Fan focus: Friends, fundraisers fill the evening
By Kevin Spradlin
PeeDeePost.com
* Photo gallery – Some good, some bad
ROCKINGHAM — There was a lot going more going on inside Raider Stadium Friday night as the hometown Richmond Raiders took on the Cougars from Vance High School.
It was the Raiders’ home opener after starting the season 2-0 on the road. After three quarters, the teams were tied 28-28. And yet, there were plenty of people with varying degrees of engagement, ranging from tolerating the game to barely realizing there was something happening on the field.
Members of the Raiders cross country team sold 50-50 raffle tickets as a team fundraisers. Of course, there was your standard concessions and gear sales, and plenty of socializing along the concourse between the press box and the concession stands parallel to the activity on the football field, from one end to the other.
Leanna Graham is an eighth-grader at Rohanen Middle School. As it was Cheer Night, the squads from each of the county’s four middle schools — Rohanen, Ellerbe, Rockingham and Hamlet — as well as the Ninth Grade Academy were on hand to be a part of the festivities. There were plenty of younger cheerleaders out as well.
Leanna, though, made the crowd move — literally. Her mother, Beth, moved up a few rows temporarily in order to get a better photo opportunity of her daughter. It’s her first year on the school’s squad, Beth Graham said of her daughter, though Leanna has cheered “for years” for the Hurricanes of the Pop Warner division for Hamlet Parks and Recreation.
“I don’t mind the game,” said Beth, a Richmond Senior High School graduate, “but I came for her.”
She wasn’t the only one who came to support a family member or friend on the sidelines as a cheerleader or who might be in the band. Bran Faw and his wife, Amy, were there to support their own cheerleader. Emily is on the squad at Rockingham Middle School, and dad — with lollipop and one iPhone safely tucked in one hand, used the other to record Emily’s performance with the rest of her squad.
Longtime reserved seat holder Tommy Deese comes to cheer on the Raiders, but these days — long after his son’s high school days ended — he looks forward to visiting with friends just as much. It’s his football family — Amy Wilson, Cathy Wilson, John Wilson and Bobby Little. Deese sits on the top row of the home side’s bleachers with a clear view of the action on both ends of the field.
They talk about how Wiley Mabe, a member of the Richmond County Board of Education and senior vice president and area supervisor for Fidelity Bank, isn’t there for tonight’s game. They laugh and scoff, wondering how the idea of preparing for a family member’s wedding the next day could possibly compare to Richmond football.

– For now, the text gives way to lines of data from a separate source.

(* ===== verification/BankPorts.v ===== *)
(** internal/ports/ports.go, the issuing side: what the use-cases send to the bank to
    create, amend and list charges, and what comes back. *)
From S2P Require Import Prelude GoStrings GoTime Shared Ports.

(** * Charges *)
Record ChargeRequest := {
  chr_TenantID : string;
  chr_PaymentID : string;
  chr_AmountCents : Z;
  chr_Currency : string;
  chr_IdempotencyKey : string;
  chr_DebtorTaxID : string;
  chr_DebtorName : string;
  chr_CreditorKey : string
}.
Record PixListFilter := {
  plf_Start : Time; plf_End : Time; plf_Page : Z; plf_PageSize : Z
}.

(** * Boletos *)
Record BoletoAddress := {
  bad_Street : string;
  bad_Number : Z;
  bad_Neighborhood : string;
  bad_City : string;
  bad_State : string;
  bad_ZipCode : string
}.
Record BoletoPayer := {
  bpy_Name : string;
  bpy_TaxID : string;
  bpy_Address : BoletoAddress
}.
Record BoletoRequest := {
  brq_TenantID : string;
  brq_BoletoID : string;
  brq_AmountCents : Z;
  brq_Currency : string;
  brq_DueDate : Time;
  brq_ValidUntil : Time;
  brq_FineBps : Z;
  brq_FineFixedCents : Z;
  brq_MonthlyInterestBps : Z;
  brq_Discounts : list BoletoDiscountTier;
  brq_Payer : BoletoPayer;
  brq_Description : string;
  brq_IdempotencyKey : string;
  brq_Modality : BoletoModality
}.
Record BoletoFeesPatch := {
  bfp_FineBps : Z;
  bfp_FineFixedCents : Z;
  bfp_MonthlyInterestBps : Z;
  bfp_Discounts : list BoletoDiscountTier
}.
(** A [None] field is a nil pointer: leave this alone. *)
Record BoletoPatch := {
  bpt_AmountCents : option Z;
  bpt_DueDate : option Time;
  bpt_ValidUntil : option Time;
  bpt_Description : option string;
  bpt_Fees : option BoletoFeesPatch;
  bpt_IdempotencyKey : string
}.

(** * Checkout sessions *)
Record CheckoutItem := { coi_Description : string; coi_AmountCents : Z }.
Record CheckoutRequest := {
  crq_TenantID : string;
  crq_SessionID : string;
  crq_Currency : string;
  crq_Items : list CheckoutItem;
  crq_ExpiresAt : Time;
  crq_CardType : string;
  crq_RequireAuthentication : bool;
  crq_MaxInstallments : Z;
  crq_IdempotencyKey : string
}.

(** * PIX charges with a due date *)
Record PixDueChargeRequest := {
  dcr_TenantID : string;
  dcr_TxID : string;
  dcr_AmountCents : Z;
  dcr_Currency : string;
  dcr_DueDate : Time;
  dcr_ValidityDays : Z;
  dcr_FineBps : Z;
  dcr_MonthlyInterestBps : Z;
  dcr_DiscountBps : Z;
  dcr_DiscountFixedCents : Z;
  dcr_DebtorTaxID : string;
  dcr_DebtorName : string;
  dcr_DebtorStreet : string;
  dcr_DebtorCity : string;
  dcr_DebtorState : string;
  dcr_DebtorZipCode : string;
  dcr_CreditorKey : string;
  dcr_IdempotencyKey : string
}.
Record PixDueChargeResult := {
  dcs_TxID : string;
  dcs_Status : string;
  dcs_QRCodePayload : string;
  dcs_QRCodeLocation : string;
  dcs_DueDate : Time;
  dcs_ValidityDays : Z;
  dcs_FineBps : Z;
  dcs_MonthlyInterestBps : Z;
  dcs_DiscountBps : Z;
  dcs_DiscountFixedCents : Z;
  dcs_ExpectedAmountCents : Z;
  dcs_ReceivedAmountCents : Z
}.
Definition PixDueChargeResult_AmountReconciled (r : PixDueChargeResult) : bool :=
  (0 <? dcs_ExpectedAmountCents r) && (dcs_ReceivedAmountCents r =? dcs_ExpectedAmountCents r).

(** * Any request that creates a charge at the bank *)
Inductive BankRequest :=
| BankCharge (r : ChargeRequest)
| BankBoleto (r : BoletoRequest)
| BankCheckout (r : CheckoutRequest)
| BankDueCharge (r : PixDueChargeRequest).

Definition bank_key (r : BankRequest) : string :=
  match r with
  | BankCharge r => chr_IdempotencyKey r
  | BankBoleto r => brq_IdempotencyKey r
  | BankCheckout r => crq_IdempotencyKey r
  | BankDueCharge r => dcr_IdempotencyKey r
  end.
(** The payment a request names; the due-date charge names none. *)
Definition bank_payment (r : BankRequest) : option string :=
  match r with
  | BankCharge r => Some (chr_PaymentID r)
  | BankBoleto r => Some (brq_BoletoID r)
  | BankCheckout r => Some (crq_SessionID r)
  | BankDueCharge _ => None
  end.
(** The amount asked of the payer. *)
Definition bank_amount (r : BankRequest) : Z :=
  match r with
  | BankCharge r => chr_AmountCents r
  | BankBoleto r => brq_AmountCents r
  | BankCheckout r => foldr Z.add 0 (map coi_AmountCents (crq_Items r))
  | BankDueCharge r => dcr_AmountCents r
  end.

Deese, a retired North Carolina Forest Service worker, said the reserved seats — they cost extra, but teachers rotate shifts to ensure no one but the permitted individual sits in them — are “the best thing since sliced bread.” Before he retired in 2000, Deese said he struggled to leave work to make it to the game in time. Empty seats were a rarity in those days, Deese said. Sometimes there was no place for him to sit.
“I like it up here,” Deese said of his bird’s-eye view.
It’s not quite the same for Deese as before. Several of his friends, including Tommy Carter, Jake Steele and Archie Mabe, have passed away. The row Deese sits on is a little quieter than before.
Though the kids look younger than ever, they still hold hands with their latest loves and walk around. Younger siblings of the middle school cheerleaders play a game of football on their own, all but obvious to the varsity contest being played only a handful of meters away.
Oh, and by the way, the Raiders won, 42-37.